On the other end of the spectrum, of course, the newness and exoticism of the experiences we expose ourselves to form their own sort of extreme. My commute to work in the morning lasts about the same amount of time, but instead of driving down multi-lane highways, I walk on a sand footpath through a bustling African market lined with silversmith workshops, stalls selling used clothes, and a bird vendor with a giant cage full of pigeons (yum) and several smaller ones housing grey parrots. I immerse myself in the chatter of foreign languages- some of them known to me, most of them not- and equally foreign cuisine. The harsh semi-desert landscape is just another reminder of how different this place is from the one I currently call home- and how far.
***
On Thursday we travel to a second nutrition centre, again a couple of hours along sand tracks. The health centre is based out of a fair-sized bush town, and the place is teeming with women when we get there. We’ve timed our arrival earlier this time, and get there just as activities are starting.

It’s more of the same. Much more. Although the program has been running for a little while, we’re adding dozens of new cases of malnourished children to our roster in this location today, child after child meeting our criteria for malnutrition. The screening point is under a lean-to, a small patch of shade in the middle of the sand, and the women form a tight mob around it despite the best efforts of our staff to keep them in an orderly line.
While Mike and Cam go looking for stories, I watch the proceedings. I check out the screening point where the children are weighed and measured, all bustle and activity. I walk around to where the health workers are handing out the ration of nutritious paste for the severely malnourished kids from a darkened room- oddly quiet after the cacophony of squawking voices and wailing babies. Out under the trees, a second distribution is taking place for moderately malnourished children, where they receive a reinforced meal-mix which is poured out into a piece of cloth which the mothers then tie into a bundle and carry home on their heads.

I’m back to feeling a fraud again. Wandering from post to post, watching, asking a few questions, taking the odd photo and smiling at the mothers, some of whom try to engage me in conversation, which peters out quickly because I speak precisely no Hausa. I don’t feel like I’m doing anything useful.
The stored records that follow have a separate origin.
(** C7, amended.  Two entities with one reference raise no error.  What
    [find] returns for that reference is the entity that comes first in
    the input; the one that comes later is returned by no lookup, and
    unless it is a multisig deployment itself the hierarchy is the one
    of the input without it. *)
Theorem duplicate_reference_first_wins
    (before between after : list Entity) (item again : Entity) :
  stringifyEntityRef again = stringifyEntityRef item ->
  (forall x, x ∈ before -> stringifyEntityRef x <> stringifyEntityRef item) ->
  let entities := (before ++ item :: between ++ again :: after)%list in
  find_ref entities (Some (stringifyEntityRef item)) = Some item
  /\ (forall ref, find_ref entities ref = find_ref (before ++ item :: between ++ after) ref)
  /\ (is_multisig again = false ->
      MultisigsCollector entities
      = MultisigsCollector (before ++ item :: between ++ after)).
Proof.
  intros Hsame Hfirst entities. split; [by apply find_ref_first|].
  split; [intros ref; by apply find_ref_later_duplicate|].
  intros Hagain. unfold Multisigs.MultisigsCollector, entities.
  assert (List.filter is_multisig (before ++ item :: between ++ again :: after)
          = List.filter is_multisig (before ++ item :: between ++ after)) as ->.
  { rewrite !List.filter_app. simpl. rewrite !List.filter_app. simpl.
    by rewrite Hagain. }
  apply collectSystems_ext. intros ref. by apply find_ref_later_duplicate.
Qed.

(** *** The system references *)

Lemma mapM_pure {A B : Type} (f : A -> outcome B) (g : A -> B) (l : list A) :
  (forall x, x ∈ l -> f x = Returns (g x)) -> mapM f l = Returns (g <$> l).
Proof.
  intros Hfg. apply mapM_Returns. apply Forall2_fmap_r, Forall_Forall2_diag.
  by apply Forall_forall.
Qed.

Lemma is_multisig_spec item :
  is_multisig item = true -> exists s, spec item = Some s.
Proof.
  unfold is_multisig, spec_type_of. intros [_ H]%andb_true_iff.
  destruct (spec item) as [s|]; [by exists s|done].
Qed.

Lemma system_refs_Returns entities :
  mapM system_of (List.filter is_multisig entities)
  = Returns (system_ref <$> List.filter is_multisig entities).
Proof.
  apply mapM_pure. intros item [_ Hitem]%list_elem_of_In%filter_In.
  destruct (is_multisig_spec item Hitem) as [s Hs].
  unfold system_of, system_ref. by rewrite Hs.
Qed.

Lemma elem_of_sort {A : Type} (cmp : A -> A -> Z) (l : list A) (x : A) :
  x ∈ sort cmp l <-> x ∈ l.
Proof. by rewrite sort_Permutation. Qed.

Lemma elem_of_normalizeEntities refs ref : ref ∈ normalizeEntities refs <-> ref ∈ refs.
Proof.
  unfold Multisigs.normalizeEntities. rewrite elem_of_app, list_elem_of_fmap.
  rewrite <- (elem_of_distinct refs ref). destruct ref as [r|]; split.
  - intros [(r' & [= <-] & Hr)|Hnone].
    + apply elem_of_sort, list_elem_of_omap in Hr as (o & Ho & Hid). simpl in Hid. by subst.
    + case_bool_decide; [|by apply elem_of_nil in Hnone].
      by apply list_elem_of_singleton in Hnone.
  - intros Hr. left. exists r. split; [done|].
    apply elem_of_sort, list_elem_of_omap. by exists (Some r).
  - intros [(r' & [=] & _)|Hnone]. by case_bool_decide; [|apply elem_of_nil in Hnone].
  - intros Hnone. right. rewrite bool_decide_eq_true_2 by done. by left.
Qed.

(** *** References that resolve to nothing *)

Lemma resolve_system_dangling entities ms ref :
  find_ref entities ref = None ->
  resolve_system stringifyEntityRef parseEntityRef localeCompare entities ms ref
  = Throws (TypeError_reading "relations").
Proof. unfold resolve_system. by intros ->. Qed.

Lemma resolve_component_dangling entities ms r :
  find_ref entities (Some (targetRef r)) = None ->
  resolve_component stringifyEntityRef parseEntityRef localeCompare entities ms r
  = Throws (TypeError_reading "metadata").
Proof. unfold resolve_component. by intros ->. Qed.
Just a token white guy with a camera. I feel like the mothers see my inadequacy. I’m a voyeur. A disaster tourist. Wretched insecurity.
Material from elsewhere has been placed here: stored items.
(** Every sentence has at least one word. *)
Lemma clean_sentences_nonblank (pieces : list str) :
  Forall (fun s => 0 < word_count s) (clean_sentences pieces).
Proof.
  unfold clean_sentences.
  induction pieces as [|p ps IH]; simpl; [constructor|].
  pose proof (proj2 (strip_nil_split p)) as Hn.
  destruct (strip p); simpl; [exact IH|].
  constructor; [|exact IH].
  unfold word_count. rewrite split_strip.
  destruct (split p); [by specialize (Hn eq_refl)|].
  unfold len. simpl length. lia.
Qed.

(** *** The loops of [chunk_by_sentences] *)

(** The chunks already closed are never touched again. *)
Lemma sentence_loop_parts_acc (sentences : list str) (target_size overlap : Z) :
  forall chunks current n,
    sentence_loop_parts sentences target_size overlap chunks current n
    = chunks ++ sentence_loop_parts sentences target_size overlap [] current n.
Proof.
  induction sentences as [|s rest IH]; intros chunks current n; simpl.
  - destruct (nonempty_list (sentences_of current)); [done | by rewrite app_nil_r].
  - destruct ((n + word_count s >? target_size)
              && nonempty_list (sentences_of current)).
    + destruct (overlap_loop _ _ _ _) as [ov ovn].
      rewrite IH, (IH [current]). by rewrite <- app_assoc.
    + apply IH.
Qed.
Standing near one knot of mothers, I’m pulled aside by a couple of women who show their companion to me. She’s a young mother of twins, and herself looks haggard and unwell. She has two tiny infants, one strapped to her front, another to her back. They both look ill. The one on her front can’t hold its head upright, and it flops back unnaturally, eyes half-open and milky. I palm its tiny brown skull in my hand and lift it, and it feels both heavy, and terribly fragile. The difference between life and death is just a frail thread here.
I talk to the nutritionists, but we can’t help this woman. The children are too young- four months old- and the only thing we can do is press on the mother how important it is that she keep breastfeeding them. Her milk is far healthier and nutritious for them than any artificial produce we can give her, and at any rate, her little ones are too small to be able to safely digest the food we give to the kids in our program, who have to be a minimum of six months old.

The nutritionist spends some time talking to the woman, driving home how crucial it is that she keeps breastfeeding. It’s a huge challenge in Niger, where breastfeeding is seen as undesirable, and children are weaned far too early onto foods their bodies are not able to digest. I hope and pray that this mother hears the words and puts them into practice. It’s a terrible feeling to step away from a situation like that and feel utterly unable to help, but to leave these children’s chance of survival in the hands of somebody who may not want to take the action she needs to take.
The others are following up their own story, the case of an eight-month old boy who weighs what Mike’s son did at birth. He is so visibly emaciated that we all wince at the sight of him. He has spindly arms, so skinny that the definition of his bones stand out. His skull is round and bulbous, his lips drawn back over his teeth in a sneer, and there are vertical scars cut into the side of his scalp, a traditional talisman to hurry healing. Days later, we’ll still be talking about him.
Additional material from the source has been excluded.